A METHOD FOR INTEROPERABILITY BETWEEN
STRUCTURED DATA SOURCES USING SEMANTIC ANALYSIS
David L. Brock and Jyotsna Venkataramanan
Massachusetts Institute of Technology, 77 Massachusetts Avenue, Cambridge, U.S.A.
Keywords: Interoperability, Knowledge representation, Schema, Semantics, Structure data, XML.
Abstract: The vocabulary and hierarchical organization of heterogeneous XML schemas were examined using
semantic analysis and the correspondence between disparate data elements estimated. A prototype
implementation was developed, and a number of large, real-world schemas automatically analyzed.
1 INTRODUCTION
The Extensible Markup Language has become the
standard for exchanging structured information over
the Internet.
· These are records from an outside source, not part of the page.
(* ===== verification/Lifecycle.v ===== *)
(** * The life of a callback object

    Models the wrappers [_wrap_new_*Spi], [_wrap_delete_*Spi] and
    [_wrap_disown_*Spi] of ctp_wrap.cpp, the same template for
    [CThostFtdcMdSpi] and [CThostFtdcTraderSpi].  An object made for a Python
    subclass is a director; the address of the C++ object identifies it in
    [w_dirs].  The sizes of the C++ objects are parameters. *)

From S2P Require Import Prelude TypeTable CtpTypes World Runtime Conversions Iconv Layout Accessor Director.

Module Lifecycle.
Import World Runtime Conversions Accessor Director.

Section Wrappers.
Context `{TypeEnv} (implicit : nat -> option (Z -> M Z)) (spi_size director_size : nat).

(** [new SwigDirector_cls(arg1)] for a subclass, else [new cls()].
    (ctp_wrap.cpp, lines 472061 to 472066.) *)
Definition new_spi (arg1 : Z) : M Z :=
  if negb (arg1 =? Py_None) then
    result <- alloc (replicate director_size 0) ;; Director_new result arg1 ;;; ret result
  else alloc (replicate spi_size 0).

(** ctp_wrap.cpp, lines 472047 to 472091. *)
Definition wrap_new_spi (cls : string) (ty : nat) (args : Z) : M Z :=
  if args =? 0 then ret 0
  else
    r <- guarded (cls +:+ "::" +:+ cls +:+ "(PyObject *)") (new_spi args) ;;
    match r with
    | None => ret 0
    | Some result => SWIG_Python_NewPointerObj result (Some ty) SWIG_POINTER_NEW
    end.

(** [delete arg1]: the classes of ThostFtdcMdApi.h and ThostFtdcTraderApi.h have
    no virtual destructor, so that deleting an object of a derived class, a
    director, through them is undefined.
    (ctp_wrap.cpp, line 472113.) *)
Definition delete_spi (arg1 : Z) : M unit :=
  if arg1 =? 0 then ret tt
  else
    dirs <- gets w_dirs ;;
    match dirs !! arg1 with
    | Some _ => stuck BadDelete
    | None => free arg1
    end.

(** ctp_wrap.cpp, lines 472094 to 472137. *)
Definition wrap_delete_spi (cls : string) (ty : nat) (args : Z) : M Z :=
  if args =? 0 then ret 0
  else
    c1 <- SWIG_ConvertPtr implicit args ty SWIG_POINTER_DISOWN ;;
    let '(res1, arg1) := c1 in
    if negb (SWIG_IsOK res1) then
      exception_fail (SWIG_ArgError res1) (arg_msg ("delete_" +:+ cls) "1" (cls +:+ " *"))
    else
      r <- guarded (cls +:+ "::~" +:+ cls +:+ "()") (delete_spi arg1) ;;
      match r with
      | None => ret 0
      | Some _ => SWIG_Py_Void
      end.

(** [SWIG_DIRECTOR_CAST] finds the director; [swig_disown] runs without the lock.
    (ctp_wrap.cpp, lines 472140 to 472168.) *)
Definition wrap_disown_spi (cls : string) (ty : nat) (args : Z) : M Z :=
  if args =? 0 then ret 0
  else
    c1 <- SWIG_ConvertPtr implicit args ty 0 ;;
    let '(res1, arg1) := c1 in
    if negb (SWIG_IsOK res1) then
      exception_fail (SWIG_ArgError res1) (arg_msg ("disown_" +:+ cls) "1" (cls +:+ " *"))
    else
      thread_allow (dirs <- gets w_dirs ;;
                    match dirs !! arg1 with
                    | Some _ => swig_disown arg1
                    | None => ret tt
                    end) ;;;
      SWIG_Py_Void.
End Wrappers.

(** ** Lemmas *)

Section Lemmas.
Context `{!TypeEnv, !ExactTypes _} (implicit : nat -> option (Z -> M Z)) (spi_size director_size : nat).

(** Converting with the disown flag finds the pointer and leaves C++ alone. *)
Lemma convert_disown w obj ty p : w_gil w = true -> (ty < te_size)%nat -> wraps_ptr w obj ty p ->
  exists w', SWIG_ConvertPtr implicit obj ty SWIG_POINTER_DISOWN w = (Ret (SWIG_OK, p), w') /\ w_gil w' = true
    /\ w_dirs w' = w_dirs w /\ w_blocks w' = w_blocks w /\ (forall x, refs w' x = refs w x).
Proof.
  intros Hg Hty (Hz & Hnone & o & s & Ho & Hp & Ht & Hn & Hr).
  destruct (convert_disown_run implicit w obj o s ty) as (w' & E & S); [done..|by exists s|done|].
  exists w'. subst p. split; [exact E|]. split; [by rewrite (same_gil _ _ S)|].
  split; [by rewrite (same_dirs _ _ S)|]. split; [by rewrite (same_blocks _ _ S)|]. exact (same_refs _ _ S).
Qed.

Lemma new_pointer_blocks w ptr ty flags obj w' :
  SWIG_Python_NewPointerObj ptr ty flags w = (Ret obj, w') -> w_blocks w' = w_blocks w.
Proof.
  unfold SWIG_Python_NewPointerObj, SWIG_Py_Void, SwigPyObject_New, SWIG_Python_NewShadowInstance, Py_INCREF, Py_XINCREF,
    new_object, Py_DECREF, need_gil, bind, modify, ret, stuck.
  intros E. repeat (case_match; simplify_eq/=); done.
Qed.

(** The object [wrap_new_spi] makes, and what it registers. *)
Lemma new_spi_made cls ty args w : w_gil w = true -> fresh_ok w -> w_brk w <> 0 -> args <> 0 ->
  exists obj w', wrap_new_spi spi_size director_size cls ty args w = (Ret obj, w') /\ w_gil w' = true
    /\ wraps_ptr w' obj ty (w_brk w) /\ (forall x, refs w' x = refs w x + (if decide (obj = x) then 1 else 0) + capsule_ref SWIG_POINTER_OWN x)
    /\ w_blocks w' = <[w_brk w := if decide (args = Py_None) then spi_size else director_size]> (w_blocks w)
    /\ w_dirs w' = if decide (args = Py_None) then w_dirs w
                   else <[w_brk w := mk_director args false]> (w_dirs w).
Proof.
  intros Hg Hf Hb Ha. unfold wrap_new_spi. rewrite (proj2 (Z.eqb_neq _ _) Ha).
  set (w1 := snd (new_spi spi_size director_size args (set_gil false w))).
  assert (E : new_spi spi_size director_size args (set_gil false w) = (Ret (w_brk w), w1)).
  { unfold w1, new_spi. by destruct (args =? Py_None). }
  assert (Eg : guarded (cls +:+ "::" +:+ cls +:+ "(PyObject *)") (new_spi spi_size director_size args) w
               = (Ret (Some (w_brk w)), set_gil true w1)).
  { by apply guarded_ok. }
  rewrite (bind_eq _ _ _ _ _ Eg). set (w2 := set_gil true w1).
  assert (F : w_heap w2 = w_heap w /\ w_fresh w2 = w_fresh w /\ w_refs w2 = w_refs w
    /\ w_blocks w2 = <[w_brk w := if decide (args = Py_None) then spi_size else director_size]> (w_blocks w)
    /\ w_dirs w2 = if decide (args = Py_None) then w_dirs w else <[w_brk w := mk_director args false]> (w_dirs w)).
  { unfold w2, w1, new_spi. destruct (args =? Py_None) eqn:En; zbool;
      rewrite ?(decide_True (P := args = Py_None)), ?(decide_False (P := args = Py_None)) by done;
      cbn; by rewrite length_replicate. }
  destruct F as (F1 & F2 & F3 & F4 & F5).
  assert (Hf2 : fresh_ok w2) by (unfold fresh_ok; rewrite F1, F2; exact Hf).
  destruct (new_pointer_obj_spec w2 (w_brk w) ty SWIG_POINTER_NEW eq_refl Hf2 Hb)
    as (obj & o & w' & E' & Hg' & _ & Hfree & Ho & (s & Hs & Hr) & _ & _ & [Hd _] & _ & _ & Hrefs).
  unfold first_free in Hfree. exists obj, w'. split; [done|]. split; [done|]. split.
  { split; [lia|]. split; [unfold Py_None; lia|]. eexists o, _. split; [exact Ho|]. do 3 (split; [done|]). exact Hr. }
  split; [intros x; rewrite Hrefs; unfold refs; by rewrite F3|].
  split; [|by rewrite Hd].
  rewrite <- F4. by rewrite (new_pointer_blocks w2 (w_brk w) (Some ty) SWIG_POINTER_NEW obj w' E').
Qed.
End Lemmas.

(** ** Properties *)

(** C31. Giving a callback object to C++: [disown] on a director that Python
    still owns increments the reference count of the Python object after the
    wrapper has released the lock; when the director is disowned already
    nothing is counted and None is returned. *)
Theorem disown_without_lock `{!TypeEnv, !ExactTypes _} implicit cls ty w obj p d :
  w_gil w = true -> (ty < te_size)%nat -> wraps_ptr w obj ty p -> w_dirs w !! p = Some d ->
  if d_disown d
  then exists w', wrap_disown_spi implicit cls ty obj w = (Ret Py_None, w') /\ w_gil w' = true
         /\ forall x, refs w' x = refs w x + if decide (Py_None = x) then 1 else 0
  else exists w', wrap_disown_spi implicit cls ty obj w = (Stuck NoGIL, w') /\ w_gil w' = false.
Proof.
  intros Hg Hty Hw Hd. destruct (convert_wraps implicit w obj ty p Hg Hty Hw) as (w1 & E & S).
  unfold wrap_disown_spi. rewrite (proj2 (Z.eqb_neq obj 0)) by (by destruct Hw). rewrite (bind_eq _ _ _ _ _ E).
  change (SWIG_IsOK SWIG_OK) with true. cbn [negb].
  assert (Hg1 : w_gil w1 = true) by by rewrite (same_gil _ _ S).
  set (body := fun dirs : gmap Z director => match dirs !! p with Some _ => swig_disown p | None => ret tt end).
  assert (Eb : bind (gets w_dirs) body (set_gil false w1) = swig_disown p (set_gil false w1)).
  { unfold bind, gets, body. cbn [set_gil w_dirs]. by rewrite (same_dirs _ _ S), Hd. }
  assert (Ed : director_at p (set_gil false w1) = (Ret d, set_gil false w1)).
  { apply director_at_eq. cbn. by rewrite (same_dirs _ _ S). }
  unfold swig_disown in Eb. rewrite (bind_eq _ _ _ _ _ Ed) in Eb. destruct (d_disown d).
  - assert (Ea : thread_allow (bind (gets w_dirs) body) w1 = (Ret tt, set_gil true w1))
      by (rewrite thread_allow_eq, Eb; done).
    rewrite (bind_eq _ _ _ _ _ Ea). eexists. split; [by apply py_void_eq|]. split; [done|].
    intros x. rewrite refs_add. change (refs (set_gil true w1) x) with (refs w1 x). by rewrite (same_refs _ _ S).
  - eexists. split; [|shelve]. apply bind_stuck. rewrite thread_allow_eq, Eb by done.
    unfold set_director, swig_incref, director_at, bind, modify, gets. cbn [set_dirs set_gil w_dirs].
    rewrite lookup_insert_eq. cbn. reflexivity.
    Unshelve. done.
Qed.

Lemma disown_without_lock_witness :
  exists w', wrap_disown_spi (H := ctp_types (fun _ => 0) (fun _ => true)) (fun _ => None) "CThostFtdcMdSpi" 144 300
               (set_gil true sample_callback_world) = (Stuck NoGIL, w').
Proof.
  destruct (disown_without_lock (H := ctp_types (fun _ => 0) (fun _ => true)) (fun _ => None) "CThostFtdcMdSpi" 144
    (set_gil true sample_callback_world) 300 4096 sample_director) as (w' & E & _).
  - reflexivity.
  - apply Nat.ltb_lt. reflexivity.
  - split; [discriminate|]. split; [discriminate|]. eexists 301, _.
    split; [reflexivity|]. do 3 (split; [reflexivity|]). right. split; [reflexivity|discriminate].
  - reflexivity.
  - exists w'. exact E.
Defined.

(** C32. Deleting a callback object: the object made for a Python subclass is a
    director of that Python object and takes no reference to it, only one to the
    new wrapped pointer and one to the capsule of the module; deleting it is
    undefined, as the C++ class has no virtual destructor, and so the director's
    own destructor is not what runs.  An object made for None is a plain one:
    deleting it returns None and gives its block back. *)
Theorem delete_director_undefined `{!TypeEnv, !ExactTypes _} implicit spi_size director_size cls ty args w :
  w_gil w = true -> fresh_ok w -> (ty < te_size)%nat -> w_brk w <> 0 -> args <> 0 ->
  w_blocks w !! w_brk w = None -> w_dirs w !! w_brk w = None ->
  exists obj w1, wrap_new_spi spi_size director_size cls ty args w = (Ret obj, w1)
    /\ (forall x, refs w1 x = refs w x + (if decide (obj = x) then 1 else 0) + capsule_ref SWIG_POINTER_OWN x)
    /\ if decide (args = Py_None)
       then exists w2, wrap_delete_spi implicit cls ty obj w1 = (Ret Py_None, w2) /\ w_blocks w2 = w_blocks w
       else w_dirs w1 !! w_brk w = Some (mk_director args false)
            /\ exists w2, wrap_delete_spi implicit cls ty obj w1 = (Stuck BadDelete, w2).
Proof.
  intros Hg Hf Hty Hb Ha Hblk Hdir.
  destruct (new_spi_made spi_size director_size cls ty args w Hg Hf Hb Ha)
    as (obj & w1 & E & Hg1 & Hw & Hr & Hbl & Hdi).
  exists obj, w1. split; [done|]. split; [done|].
  destruct (convert_disown implicit w1 obj ty (w_brk w) Hg1 Hty Hw) as (w2 & Ec & Hg2 & Hd2 & Hb2 & _).
  unfold wrap_delete_spi. rewrite (proj2 (Z.eqb_neq obj 0)) by (by destruct Hw).
  rewrite (bind_eq _ _ _ _ _ Ec). change (SWIG_IsOK SWIG_OK) with true. cbn [negb].
  set (w3 := set_gil false w2).
  assert (Edel : delete_spi (w_brk w) w3 = match w_dirs w3 !! w_brk w with
                                           | Some _ => (Stuck BadDelete, w3) | None => free (w_brk w) w3 end).
  { unfold delete_spi. rewrite (proj2 (Z.eqb_neq _ _) Hb). unfold bind, gets. by destruct (w_dirs w3 !! w_brk w). }
  unfold w3 at 2 in Edel. cbn [set_gil w_dirs] in Edel. rewrite Hd2, Hdi in Edel.
  case_decide as Hn.
  - rewrite Hdir in Edel. unfold free in Edel. rewrite (proj2 (Z.eqb_neq _ _) Hb) in Edel.
    cbn [w3 set_gil w_blocks] in Edel. rewrite Hb2, Hbl, lookup_insert_eq in Edel.
    rewrite (bind_eq _ _ _ _ _ (guarded_ok _ _ _ _ _ Hg2 Edel)).
    eexists. split; [by apply py_void_eq|]. cbn. by apply delete_insert_id.
  - split; [rewrite Hdi; apply lookup_insert_eq|]. rewrite lookup_insert_eq in Edel. eexists.
    apply bind_stuck. by apply guarded_stuck.
Qed.

Lemma delete_director_undefined_witness :
  exists obj w1 w2, wrap_new_spi (H := ctp_types (fun _ => 0) (fun _ => true)) 8 96 "CThostFtdcMdSpi" 144 300
        (set_gil true sample_callback_world) = (Ret obj, w1)
    /\ wrap_delete_spi (H := ctp_types (fun _ => 0) (fun _ => true)) (fun _ => None) "CThostFtdcMdSpi" 144 obj w1
       = (Stuck BadDelete, w2).
Proof.
  destruct (delete_director_undefined (H := ctp_types (fun _ => 0) (fun _ => true)) (fun _ => None) 8 96
    "CThostFtdcMdSpi" 144 300 (set_gil true sample_callback_world)) as (obj & w1 & E & _ & Hd).
  - reflexivity.
  - exact sample_fresh.
  - apply Nat.ltb_lt. reflexivity.
  - discriminate.
  - discriminate.
  - reflexivity.
  - reflexivity.
  - rewrite decide_False in Hd by discriminate. destruct Hd as (_ & w2 & Ed).
    exists obj, w1, w2. split; [exact E|exact Ed].
Defined.

End Lifecycle.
Industry and government have been
steadily building and deploying network centric
solutions using XML as the communication
standard. Many hundreds – if not thousands – of
XML-based languages have been developed and
encoded as XML schema. This, however, is the
essence of the problem. While these languages cover
a wide range of applications and domains, the
generality and flexibility of the Extensible Markup
Language has made the integration and exchange of
data between domain specific implementations very
challenging.
The disparity of representation has made the task
of combining data from multiple structured sources
difficult, error-prone and expensive. This paper
presents a new approach to structured data
interoperability by processing disparate XML data
representations to an encompassing generic model.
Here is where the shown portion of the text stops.